On Thursday, members of the Lyndon LaRouche Political Action Committee set up an information table outside the Mattituck post office on Love Lane, complete with a picture of President Obama with a drawn-in Hitler mustache.
The T4 plan, according to a LaRouche booklet, was based on "criteria for determining what patients would be considered to have 'lives unworthy to be lived,' and what was the most 'practical and cheap' manner of removing them from being burdens on the health care system -- by death."
LaRouche activist Patricia Noble said Obama's administration wants to legalize physician-assisted suicide in order to cut costs. She said that White House health care policy advisor Ezekiel Emanuel, who opposes state-assisted suicide, and White House economic advisors Peter Orszag and Lawrence Summers are mostly to blame for the proposed policy.
"They're promoting the right to die to save money," she said. "When the problem is bailing out toxic assets."
LaRouche advocates also set up tables on sidewalks in Greenport, Cutchogue and Aquebogue.
Ms. Noble, a retired 56-year-old from Philadelphia, said that other demonstrators went to the South Fork this week, and that they plan to eventually cover the "entire greater New York area."
Ms. Noble said the immediate goal of the LaRouche campaign is to stop the current health care bill from passing. And it's worked so far, she said.
"It hasn't even been written yet," she said. "It's because of what we do around the country."
The LaRouche campaign has existed for nearly four decades, according to Ms. Noble, promoting the ideas of 87-year-old Lyndon LaRouche, a political activist who's run for U.S. president eight times since 1976.
He also spent 15 years in prison starting in 1988 for conspiracy to commit mail fraud and tax code violations.
With offices around the world and a major hub in Germany, the LaRouche movement has attracted thousands of followers to promote a "new world economic order" and to "save the republic," according to Ms. Noble.

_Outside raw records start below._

(** ** Names for what the operations do on the transport *)

(** The error an operation returns, if it returns one. *)
Definition errorOf (c : Client) (op : Request) : option Error :=
  let failure {A} (o : Outcome A) : option Error :=
    match o with
    | Fail e => Some e
    | _ => None
    end in
  match op with
  | SearchOp sr => failure (result (doLDAPSearch c sr))
  | AddOp ar => failure (result (doLDAPAdd c ar))
  | DeleteOp dr => failure (result (doLDAPDelete c dr))
  | ModifyOp mr => failure (result (doLDAPModify c mr))
  | PasswordModifyOp pmr => failure (result (doLDAPPasswordModify c pmr))
  end.

(** The error text the directory answers the operation with, if any. *)
Definition rejection (c : Client) (op : Request) : option string :=
  match op with
  | SearchOp sr =>
      match srvSearch (ldapClient c) sr with inl err => Some err | inr _ => None end
  | AddOp ar => srvAdd (ldapClient c) ar
  | DeleteOp dr => srvDel (ldapClient c) dr
  | ModifyOp mr => srvModify (ldapClient c) mr
  | PasswordModifyOp pmr =>
      match srvPasswordModify (ldapClient c) pmr with
      | inl err => Some err
      | inr _ => None
      end
  end.

(** The dial and the bind of a client, and what the directory answers. *)
Definition dialCall (c : Client) : Call :=
  DialCall (negb (Protocol (config c) =? "ldap")%string)
           (Hostname (config c) ^ ":" ^ Port (config c)).

Definition bindCall (c : Client) : Call :=
  BindCall (BindUser (config c)) (BindPassword (config c)).

Definition dialError (c : Client) : option string :=
  srvDial (ldapClient c) (negb (Protocol (config c) =? "ldap")%string)
          (Hostname (config c) ^ ":" ^ Port (config c)).

Definition bindError (c : Client) : option string :=
  srvBind (ldapClient c) (BindUser (config c)) (BindPassword (config c)).

(** The calls that change the directory. *)
Definition isWrite (call : Call) : bool :=
  match call with
  | AddCall _ | DelCall _ | ModifyCall _ | PasswordModifyCall _ => true
  | _ => false
  end.

Definition readOnly (t : list Call) : Prop :=
  forall call, In call t -> isWrite call = false.

(** * Properties *)

(** ** Traces and results of composed computations *)

Lemma trace_bind {A B} (m : M A) (f : A -> M B) :
  trace (bind m f) = trace m ++ trace (f (result m)).
Proof.
  destruct m as [t a]; unfold bind, trace, result; simpl.
  destruct (f a); reflexivity.
Qed.

Lemma result_bind {A B} (m : M A) (f : A -> M B) :
  result (bind m f) = result (f (result m)).
Proof.
  destruct m as [t a]; unfold bind, result; simpl.
  destruct (f a); reflexivity.
Qed.

Lemma trace_andThen {A B} (m : M (Outcome A)) (f : A -> M (Outcome B)) :
  trace (andThen m f)
  = trace m ++ match result m with
               | Ok a => trace (f a)
               | _ => []
               end.
Proof.
  unfold andThen. rewrite trace_bind.
  destruct (result m); reflexivity.
Qed.

Lemma result_andThen {A B} (m : M (Outcome A)) (f : A -> M (Outcome B)) :
  result (andThen m f)
  = match result m with
    | Ok a => result (f a)
    | Fail e => Fail e
    | Panic => Panic
    end.
Proof.
  unfold andThen. rewrite result_bind.
  destruct (result m); reflexivity.
Qed.

Lemma trace_deferClose {A} (body : M A) :
  trace (deferClose body) = trace body ++ [CloseCall].
Proof.
  unfold deferClose. rewrite trace_bind, trace_bind. simpl.
  reflexivity.
Qed.

Lemma result_deferClose {A} (body : M A) :
  result (deferClose body) = result body.
Proof.
  unfold deferClose. rewrite result_bind, result_bind. reflexivity.
Qed.

(** ** connect *)

Lemma validate_missing (c : Client) :
  validate c = match missingConfiguration (config c) with
               | [] => None
               | names => Some (BadRequestError (MissingMandatoryConfiguration names))
               end.
Proof.
  unfold validate, configValidate.
  destruct (missingConfiguration (config c)); reflexivity.
Qed.

Lemma connect_closes_nothing (c : Client) : closes (trace (connect c)) = 0.
Proof.
  unfold connect. destruct (validate c); [reflexivity|].
  rewrite trace_bind.
  destruct (negb (unitTesting c)).
  - unfold dial. rewrite trace_bind, result_bind. simpl.
    destruct (srvDial _ _ _); simpl; [reflexivity|].
    unfold bindLdap. rewrite trace_bind. simpl.
    destruct (srvBind _ _ _); reflexivity.
  - simpl. unfold bindLdap. rewrite trace_bind. simpl.
    destruct (srvBind _ _ _); reflexivity.
Qed.

Lemma connected_exitPath (c : Client) (op : Request) :
  connected c = match exitPath c op with
                | OperationFailure | Success => true
                | _ => false
                end.
Proof.
  unfold connected, exitPath, connect. rewrite validate_missing.
  destruct (missingConfiguration (config c)); [|reflexivity].
  rewrite result_bind.
  unfold dialFails, bindFails.
  destruct (unitTesting c); simpl.
  - unfold bindLdap. rewrite result_bind. simpl.
    destruct (srvBind _ _ _); simpl; [reflexivity|].
    destruct (rejected c op); reflexivity.
  - unfold dial. rewrite result_bind. simpl.
    destruct (srvDial _ _ _); simpl; [reflexivity|].
    unfold bindLdap. rewrite result_bind. simpl.
    destruct (srvBind _ _ _); simpl; [reflexivity|].
    destruct (rejected c op); reflexivity.
Qed.

Lemma execute_shape (c : Client) (op : Request) :
  execute c op
  = trace (connect c)
    ++ (if connected c then [requestCall op; CloseCall] else []).
Proof.
  unfold connected.
  destruct op; simpl;
    [unfold doLDAPSearch|unfold doLDAPAdd|unfold doLDAPDelete
    |unfold doLDAPModify|unfold doLDAPPasswordModify];
    rewrite trace_bind; destruct (result (connect c)); try reflexivity;
    rewrite trace_deferClose, trace_bind; simpl;
    match goal with |- context [match ?x with _ => _ end] => destruct x end;
    reflexivity.
Qed.

Lemma closes_app (t1 t2 : list Call) :
  closes (t1 ++ t2) = closes t1 + closes t2.
Proof.
  unfold closes. rewrite filter_app, length_app. reflexivity.
Qed.


Lemma succeeds_connected (c : Client) (op : Request) :
  succeeds c op = connected c && negb (rejected c op).
Proof.
  unfold connected.
  destruct op; simpl;
    [unfold doLDAPSearch|unfold doLDAPAdd|unfold doLDAPDelete
    |unfold doLDAPModify|unfold doLDAPPasswordModify];
    rewrite result_bind; destruct (result (connect c)); try reflexivity;
    rewrite result_deferClose, result_bind; simpl;
    match goal with |- context [match ?x with _ => _ end] => destruct x end;
    reflexivity.
Qed.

But the group has been called a political and personality cult, and organizations like The Heritage Foundation, a Washington, D.C., conservative think tank, have labeled it "one of the strangest political groups in American history."
Aware of all criticisms, Ms. Noble said she still doesn't hesitate to set up the latest LaRouche protest display, which also features a picture of Speaker of the House Nancy Pelosi with Frankenstein-style bolts in her head, on any sidewalk anywhere in the country.
"Everyone has a right to speak," she said. "There's not a local law against this ... It's a constitutional right."
Ms. Noble added that the number of people who stop and listen compared to the number who either walk away or want to argue is "about fifty-fifty."
"But I don't argue with people," she said. "If you don't like what we have to say, then have a nice day."
Last Thursday on Love Lane, a woman who was eating a bag of cookies walked by and looked at the display.
"I'm a right-to-lifer," she said. "But I don't know about this."
Someone else came up to the table and starting singing, "War, what is it good for ... absolutely nothing!"
While most other people seemed to just walk by, Mattituck resident Gregory Case, a 62-year-old retired personal care assistant, chatted with Ms. Noble for a while, saying that he swings toward the Democrats, but "in this case, it wasn't the best," he said of the current administration.
"I'm retired and tired of it all," he said, smoking a cigarette.
Others said they took the LaRouche demonstrators with a grain of salt, but they weren't too happy with the current state of health care -- or its future.
"Any public servant gets free health care," said Bob Paquette, owner of the Arcade Department Store in Greenport, who was visiting some friends on Love Lane while the LaRouche demonstration took place. "But I have to pay $500 a month for every employee, and it ticks me off. Meanwhile business is going down."